I define good faith effort as simply my expectation that you will follow the rules herein and that you will try your best to write a timely and quality order. It doesnt have to be perfect. (C) You may talk to others in the class about the assignment; discussion is a good way to jump start your thought processes. But you should independently draft your own injunctions. (D) You may consult anything or anyone for advice while writing the injunction. But again you have to write the injunctions yourselves. You can learn plenty from talking to other people, especially practicing attorneys, but not if you dont actually do the hard work of drafting the injunction yourselves. If I discover that anyone has drafted all or any part of the orders other than a person currently enrolled in the class it will be considered an Honor Code violation. (E) Formatting, etc. An injunction is an actual order coming from a federal district court. It is an official legal document. Try to make yours look as official as possible, with a caption, etc. You will be able to get case name, number, etc. from the case cited in the problem. Fill in technical information you dont have using common sense. I am not hiding the ball on any of this you wont be viewed as unserious for using the wrong caption, etc. But its not hard to

find what an order looks like with the Internet and Westlaw and the various form books in the library and it is good to get in the habit of trying to use such formats. II. The Assignment The injunction drafting exercise involves the problem in the Casebook at pp. 827-28 i.e., drafting an injunction in Meyer v. Brown & Root Construction Company. The total facts available to you are those set forth in the problem as Laycock frames it. Also use the assumptions he gives you in the problem. You may consult the actual decision if you want but I doubt it will help much. I want you to draft what you think the best injunction would be. In the course of doing this you should read pp. 820-27 as well. These pages contain useful information regarding rules and hints on drafting injunctions. You may also want to consult the materials we discussed in Chapter 4.A.1 but especially the materials on pp. 274-75 n.8. As these materials suggest, you walk a fine line when drafting injunctions between drafting clear, specific injunctions that may not sweep broadly enough and drafting broad but potentially vague injunctions that prevent repetition of defendants bad actions.1 How you craft an injunction has significant ramifications for (1) whether it will be enforced and (2) whether defendant can be held in contempt of it. In fact this drafting exercise is in the contempt portion of the book because so many challenges to injunctions are raised by defendants who argue that the injunction is too vague to be followed, much less find actors in contempt of it. For examples of injunctions that you might want to look at as possible templates, consider looking at the following cases: Pro-Choice Network of Western New York v. Project Rescue Western New York, 700 F. Supp. 1417 (W.D.N.Y. 1992) injunction is listed as an appendix at the end of the opinion People ex rel. Gallo v. Acuna, 929 P.2d 596 (Cal. 1997) injunction listed in Judge Mosks dissenting opinion at pp. 624-25 A&M Records, Inc. v. Napster, 114 F. Supp. 2d 896 (N.D. Cal. 2000) actual order is on the last page of the opinion at p. 927 under the Conclusion heading.

Note that these injunctions reflect different approaches re drafting and were responses to specific facts.
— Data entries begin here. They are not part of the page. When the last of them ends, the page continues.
(* ===== verification/EchoServers.v ===== *)
(** * The WebSocket examples: cjunk/practice/websocketBase.cpp and
    cjunk/practice/beastWebsocketServer.cpp

    Of the first the program is modelled: its two tests with the construction of the
    server and of the client, the event loop that returns when nothing is pending, and
    their exceptions.  Its handler chains are not: they read into string literals and
    name a variable [socket] that their lambdas do not capture.

    In the second the interest is in the lifetime of a [Session]: the reference
    count of its [shared_ptr] is part of the state, and a handler that runs after
    its object was destroyed is undefined behaviour. *)

From Stdlib Require Import ZArith Lia Ascii.
From stdpp Require Import base list gmap strings relations.
From S2P Require Import Prelude Double.

(** ** websocketBase.cpp *)

(** [start_accept]: a connection is handled and the next one awaited, until an error;
    [completions] tells which accepts succeed. *)
Fixpoint start_accept (completions : list bool) : nat * bool :=
  match completions with
  | [] => (0, true)
  | true :: l => let '(n, accepting) := start_accept l in (S n, accepting)
  | false :: _ => (0, false)
  end.

(** [io_service.run()] of the server returns when nothing is pending: no accept, and
    no operation of a connection. *)
Definition server_idle (completions : list bool) (operations : list nat) : bool :=
  negb (start_accept completions).2 && forallb (fun n => bool_decide (n = 0)) operations.

(** The [try] of both tests: the lines on the error stream. *)
Definition report_exception (body : outcome unit) : outcome (list bytes) :=
  match body with
  | Throw e => Ok [ #"Exception: " ++ what e ++ [newline]]
  | Ok _ => Ok []
  | Undef u => Undef u
  | Exit c => Exit c
  end.

(** What the system answers to the two programs: the acceptor for a port, the
    accepts that completed, how many operations each connection still waits for, the
    resolution of an address, and whether the connection succeeds. *)
Record network := {
  open_acceptor : Z → outcome unit; accepts : list bool; operations : list nat;
  from_string : bytes → outcome bytes; connects : bool }.

(** The constructor of the server, and the test: [None] as long as the test waits. *)
Definition WebSocketServer_ctor (nw : network) (port : bytes) : outcome unit :=
  p ← stoi port; open_acceptor nw p.
Definition test_websocket_server (nw : network) : option (outcome (list bytes * Z)) :=
  match WebSocketServer_ctor nw #"8080" with
  | Ok _ => if server_idle (accepts nw) (operations nw) then Some (Ok ([], 0%Z)) else None
  | ctor => Some ((fun lines => (lines, 0%Z)) <$> report_exception ctor)
  end.

(** [start_connect]: whether the connection is established. *)
Definition start_connect (nw : network) (address port : bytes) : outcome bool :=
  _ ← from_string nw address; _ ← stoi port; Ok (connects nw).
Definition test_websocket_client (nw : network) : outcome (list bytes * bool * Z) :=
  match start_connect nw #"localhost" #"8080" with
  | Ok c => Ok ([], c, 0%Z)
  | Throw e => lines ← report_exception (Throw e); Ok (lines, false, 0%Z)
  | Undef u => Undef u
  | Exit c => Exit c
  end.

(** [main] of websocketBase.cpp: the lines of both tests, whether the client was
    connected, and the exit status; [None] as long as the server runs. *)
Definition websocket_main (nw : network) : option (outcome (list bytes * bool * Z)) :=
  match test_websocket_server nw with
  | None => None
  | Some s => Some ('(lines, _) ← s; '(lines', c, _) ← test_websocket_client nw; Ok (lines ++ lines', c, 0%Z))
  end.

(** ** beastWebsocketServer.cpp *)

(** The constructor of [Server], by the answers of the system; [set_option] throws by
    itself. *)
Definition Server_ctor (open set_option bind listen : bool) : outcome unit :=
  if negb open then Throw (system_error #"open")
  else if negb set_option then Throw (system_error #"set_option")
  else if negb bind then Throw (system_error #"bind")
  else if negb listen then Throw (system_error #"listen")
  else Ok tt.

(** An operation of a session that the event loop will complete. *)
Inductive pending := PRead (session : nat) | PWrite (session : nat) (data : bytes).
#[global] Instance pending_eq_dec : EqDecision pending.
Proof. solve_decision. Defined.

(** The reference count of each session that exists, the operations under way, and
    what was received. *)
Record loop := mkLoop {
  use_count : gmap nat nat; next_session : nat; accepting : bool; queue : list pending;
  received : list bytes }.

Definition fresh_loop : loop := mkLoop ∅ 0 true [] [].

Definition with_counts (l : loop) (m : gmap nat nat) : loop :=
  mkLoop m (next_session l) (accepting l) (queue l) (received l).
Definition enqueue (l : loop) (p : pending) : loop :=
  mkLoop (use_count l) (next_session l) (accepting l) (queue l ++ [p]) (received l).

(** A [shared_ptr] to session [i] is made, and is destroyed. *)
Definition acquire (l : loop) (i : nat) : outcome loop :=
  match use_count l !! i with
  | Some n => Ok (with_counts l (<[i := S n]> (use_count l)))
  | None => Undef dangling
  end.
Definition release (l : loop) (i : nat) : outcome loop :=
  match use_count l !! i with
  | Some (S (S n)) => Ok (with_counts l (<[i := S n]> (use_count l)))
  | Some _ => Ok (with_counts l (delete i (use_count l)))
  | None => Undef dangling
  end.

(** [do_read] and [do_write]: [self] lives until the function returns; the handler is
    bound to [this]. *)
Definition do_read (l : loop) (i : nat) : outcome loop :=
  l ← acquire l i; release (enqueue l (PRead i)) i.
Definition do_write (l : loop) (i : nat) (data : bytes) : outcome loop :=
  l ← acquire l i; release (enqueue l (PWrite i data)) i.

(** The handlers dereference [this]. *)
Definition alive_session (l : loop) (i : nat) : outcome unit :=
  match use_count l !! i with Some _ => Ok tt | None => Undef dangling end.

Definition handle_read (l : loop) (i : nat) (ec : bool) (data : bytes) : outcome loop :=
  _ ← alive_session l i;
  if negb ec then
    do_write (mkLoop (use_count l) (next_session l) (accepting l) (queue l) (received l ++ [data])) i data
  else do_read l i.

Definition handle_write (l : loop) (i : nat) (ec : bool) : outcome loop :=
  _ ← alive_session l i; if negb ec then do_read l i else Ok l.

(** [handle_accept]: the temporary [shared_ptr] ends with the full expression. *)
Definition handle_accept (l : loop) (ec : bool) : outcome loop :=
  l ← (if negb ec then
         let i := next_session l in
         l ← do_read (mkLoop (<[i := 1]> (use_count l)) (S i) (accepting l) (queue l) (received l)) i;
         release l i
       else Ok l);
  Ok (mkLoop (use_count l) (next_session l) true (queue l) (received l)).

(** What the event loop delivers next: an accept, or the completion of the [k]-th
    operation under way, with what it brought. *)
Inductive completion := Accepted (ec : bool) | Completed (k : nat) (ec : bool) (data : bytes).

Definition dispatch (l : loop) (c : completion) : outcome loop :=
  match c with
  | Accepted ec => handle_accept l ec
  | Completed k ec data =>
      match queue l !! k with
      | None => Ok l
      | Some p =>
          let l := mkLoop (use_count l) (next_session l) (accepting l) (delete k (queue l)) (received l) in
          match p with
          | PRead i => handle_read l i ec data
          | PWrite i _ => handle_write l i ec
          end
      end
  end.

Fixpoint run_loop (l : loop) (cs : list completion) : outcome loop :=
  match cs with
  | [] => Ok l
  | c :: cs' => l ← dispatch l c; run_loop l cs'
  end.

(** No session outlives the function that started it. *)
Record loop_inv (l : loop) : Prop := {
  li_none : use_count l = ∅; li_received : received l = []; li_accepting : accepting l = true }.

Lemma handle_accept_inv l ec :
  loop_inv l → ∃ l', handle_accept l ec = Ok l' ∧ loop_inv l' ∧
    queue l' = queue l ++ (if ec then [] else [PRead (next_session l)]).
Proof.
  intros [Hn Hr Ha]. unfold handle_accept. destruct ec; simpl.
  { eexists. split; [done|]. split; [by split|]. by rewrite app_nil_r. }
  unfold do_read, acquire, release, enqueue, with_counts. simpl. rewrite !lookup_insert_eq. simpl.
  rewrite lookup_insert_eq. simpl. rewrite lookup_insert_eq. eexists. split; [done|].
  split; [|done]. split; simpl; [|done|done]. rewrite Hn. by rewrite !delete_insert_eq, delete_empty.
Qed.

Lemma run_loop_inv cs l l' : loop_inv l → run_loop l cs = Ok l' → loop_inv l'.
Proof.
  revert l. induction cs as [|c cs IH]; intros l Hl; simpl; [by intros [= <-]|].
  intros (l1 & E1 & E)%bind_ok. apply (IH l1); [|done]. destruct c as [ec|k ec data]; simpl in E1.
  - destruct (handle_accept_inv l ec Hl) as (l2 & E2 & H2 & _). congruence.
  - destruct Hl as [Hn Hr Ha]. destruct (queue l !! k) as [[i|i d]|]; [| |by injection E1 as <-].
    all: unfold handle_read, handle_write, alive_session in E1; simpl in E1; rewrite Hn in E1;
      by rewrite lookup_empty in E1.
Qed.

(** ** Theorems *)

(** The program never gets a client and a server of its own to talk to each other: it
    reaches the client only after an accept failed and every connection ended, or
    after the server could not be made; and since "localhost" is not a numeric
    address, the client then reports an exception and no connection is made. *)
Theorem websocket_main_never_connects (nw : network) (e : exn)
    (Haddress : from_string nw #"localhost" = Throw e) (r : outcome (list bytes * bool * Z))
    (Hmain : websocket_main nw = Some r) (Hacceptor : ∀ p, (∃ u, open_acceptor nw p = Ok u) ∨ ∃ e, open_acceptor nw p = Throw e) :
  ((∃ e', open_acceptor nw 8080 = Throw e') ∨ (false ∈ accepts nw ∧ Forall (fun n => n = 0) (operations nw))) ∧
  ∃ lines, r = Ok (lines ++ [ #"Exception: " ++ what e ++ [newline]], false, 0%Z).
Proof.
  unfold websocket_main, test_websocket_server, WebSocketServer_ctor in Hmain.
  change (stoi #"8080") with (Ok 8080%Z) in Hmain. cbn [mbind outcome_bind] in Hmain.
  assert (test_websocket_client nw = Ok ([ #"Exception: " ++ what e ++ [newline]], false, 0%Z)) as Hc.
  { unfold test_websocket_client, start_connect. by rewrite Haddress. }
  destruct (Hacceptor 8080%Z) as [[u Ea]|[e' Ea]]; rewrite Ea in Hmain; simpl in Hmain.
  - destruct (server_idle (accepts nw) (operations nw)) eqn:Hi; [|done]. injection Hmain as <-.
    apply andb_true_iff in Hi as [Hacc Hops]. split.
    + right. split.
      * clear -Hacc. induction (accepts nw) as [|[] l IH]; simpl in *; [done| |set_solver].
        destruct (start_accept l). set_solver.
      * rewrite forallb_forall in Hops. apply Forall_forall. intros n Hin.
        apply (bool_decide_eq_true_1 (n = 0)), Hops. by apply list_elem_of_In.
    + exists []. simpl. by rewrite Hc.
  - injection Hmain as <-. split; [left; eauto|]. exists [ #"Exception: " ++ what e' ++ [newline]]. simpl. by rewrite Hc.
Qed.

(** An accept that fails at once. *)
Lemma websocket_main_never_connects_witness :
  let nw := {| open_acceptor := fun _ => Ok tt; accepts := [true; false]; operations := [0];
               from_string := fun _ => Throw (system_error #"Invalid argument"); connects := true |} in
  websocket_main nw = Some (Ok ([ #"Exception: Invalid argument" ++ [newline]], false, 0%Z)) ∧
  false ∈ accepts nw.
Proof.
  split; [by vm_compute|].
  match goal with |- _ ∈ accepts ?n =>
    destruct (websocket_main_never_connects n (system_error #"Invalid argument") eq_refl
      (Ok ([ #"Exception: Invalid argument" ++ [newline]], false, 0%Z))) as [[[e He]|[H _]] _] end;
    [by vm_compute|by eauto|done|exact H].
Defined.

(** C30: the echo server of beastWebsocketServer.cpp never echoes: in every sequence of
    completions without undefined behaviour nothing is received, and every
    accepted connection leaves a read whose session is destroyed already, so
    that its completion, whatever it brings, is undefined behaviour. *)
Theorem beast_sessions_dangle (cs : list completion) (l : loop)
    (Hrun : run_loop fresh_loop cs = Ok l) :
  received l = [] ∧ accepting l = true ∧
  (∀ k ec data, k < length (queue l) → dispatch l (Completed k ec data) = Undef dangling) ∧
  (∃ l', dispatch l (Accepted false) = Ok l' ∧ queue l' ≠ []).
Proof.
  pose proof (run_loop_inv cs fresh_loop l ltac:(by split) Hrun) as Hl.
  destruct (Hl) as [Hn Hr Ha]. split; [done|]. split; [done|]. split.
  - intros k ec data Hk. simpl. destruct (lookup_lt_is_Some_2 _ _ Hk) as [[i|i d] ->].
    all: unfold handle_read, handle_write, alive_session; simpl; by rewrite Hn, lookup_empty.
  - destruct (handle_accept_inv l false Hl) as (l' & E & _ & Eq). exists l'. split; [done|].
    rewrite Eq. by destruct (queue l).
Qed.

Lemma beast_sessions_dangle_witness :
  ∃ l, run_loop fresh_loop [Accepted true; Accepted false] = Ok l ∧
    dispatch l (Completed 0 true []) = Undef dangling.
Proof.
  eexists. split; [by vm_compute|].
  apply (beast_sessions_dangle [Accepted true; Accepted false]); [by vm_compute|simpl; lia].
Defined.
They were all upheld for the most part though that does not mean that they were altogether uncontroversial.

Note that [t]he mere fact that ... interpretation [of terms] is necessary does not render the injunction so vague and ambiguous that a party cannot know what is expected of him. United States v. Greyhound Corp., 508 F.2d 529, 536 (7th Cir.1974). Obviously, determining whether an injunction is vague can sometimes be quite difficult as the reading points out.